Died on 19th March 1995
To take classic music to the common masses remains something of a feat - and Vinay Chandra Maudgalya would be handily achieving that. Born in Pune, he would be heavily educated into classical music by the maestro Vinayakrao Patwardhan, into the Gwalior Gharana.
Barely 21 years of age, he would be sent to Delhi by 1939 to set up a school for classical music and spread it to as many people as he could. Delhi was quite literally devoid of much cultural scenery back in the 1940s - the Mughal patronage houses long gone, and the British uninterested due to economic crunch and constant warring.
He would be faced with a tremendous task - and in that time, only elite industrialists of Delhi were remotely interested in classical mehfils, or some houses which had become upwardly mobile with British rule. However, all these would not serve him well, as he needed students, and students were hard to come.
His first students would come from his friends’ families, and thus started the career of one of the greatest musical schools, the Gandharva Mahavidyalaya. While not the first one at Delhi, it would still serve to create that spark missing from the cultural scene of the city.
As government-run academies bloomed in the city, he would aim to create much more beyond just musical performers - he would want to create a class of people who also loved classical music, so that it might become self sustaining and flourishing in the future.

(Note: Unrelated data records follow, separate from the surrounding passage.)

(** * Referendum pipeline ([pandas_questions.py]): a shallow embedding

    The program joins three tables (referendum ballots, regions,
    departments), sums the ballots per region and computes, per region
    geometry, the share of 'Choice A' among the expressed ballots.

    Tables are modelled as [DataFrame]s: an ordered list of column labels
    and a list of rows, every row carrying its index label and one cell per
    column.  A cell is the value it holds: an integer, a string, a binary64
    float or the missing value (NaN).  The library operations the source
    calls ([rename], [astype(str)], [str.zfill], [merge], [dropna],
    [groupby(...).sum()], [set_index], column selection and assignment,
    element-wise [+] and [/]) are modelled at that level:

    - cells are compared by value; pandas' dtype bookkeeping (the upcast of
      an integer column that receives a NaN, the refusal to merge a numeric
      key column with a string one) is not represented;
    - an integer cell is a mathematical integer: the wrap-around of a 64-bit
      column is not represented;
    - a float cell is a binary64 number ([spec_float], with the operations
      of [SpecFloat] at precision 53), and NaN in a column is the missing
      value;
    - a character is one [ascii];
    - the rows of a merge come in the order of the left table;
    - the debugging [print]s and the drawing of the map leave the tables
      untouched and are left out; the tables the program reads from its four
      files are arguments of the model.

    Tables passed as arguments are Python objects: they live in a [heap]
    and are passed by reference, so that an assignment to a column of an
    argument is visible to the caller.  The script at the end of the file is
    the computation [main]: every table read from a file or returned by a
    function is a new object of the heap. *)

From Stdlib Require Import ZArith String Ascii List Lia QArith Qabs Qpower.
From Stdlib Require Import SpecFloat.
From stdpp Require Import base list strings pretty gmap sorting.

Local Open Scope Z_scope.
Local Open Scope string_scope.
Local Open Scope list_scope.

(** ** Cells *)

(** binary64: 53 bits of precision, infinities at exponent 1024 *)
Definition prec : Z := 53.
Definition emax : Z := 1024.

Inductive value :=
  | VNull
  | VInt (n : Z)
  | VFloat (f : spec_float)
  | VStr (s : string).

Global Instance spec_float_eq_dec : EqDecision spec_float.
Proof. solve_decision. Defined.

Global Instance value_eq_dec : EqDecision value.
Proof. solve_decision. Defined.

(** [pd.isna] on one cell *)
Definition isna (v : value) : bool :=
  match v with
  | VNull | VFloat S754_nan => true
  | _ => false
  end.

(** conversion of an integer to binary64 (round to nearest even) *)
Definition Z2F (n : Z) : spec_float := binary_normalize prec emax n 0 false.

(** a float result stored in a column: NaN is the missing value *)
Definition of_float (f : spec_float) : value :=
  match f with
  | S754_nan => VNull
  | _ => VFloat f
  end.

Starting the annual music festival, the VIshnu Digambar Samaroh,it would become the biggest festival of its time, held in the Maudgalya home in Connaught place.
Bade Ghulam Khan, Ravi Shankar, Bhimsen Joshi, Narayan Rao Vyas, Ali Akbar Khan, all these names would grace the school - even as they faced troubles with finding a large enough audience.
Maudgalya would expand his school and his following, eventually building up a larger institution, with its own choir, and giving timeless music like Hind desh ke niwasi. He would pass away on the 19th of March, 1995.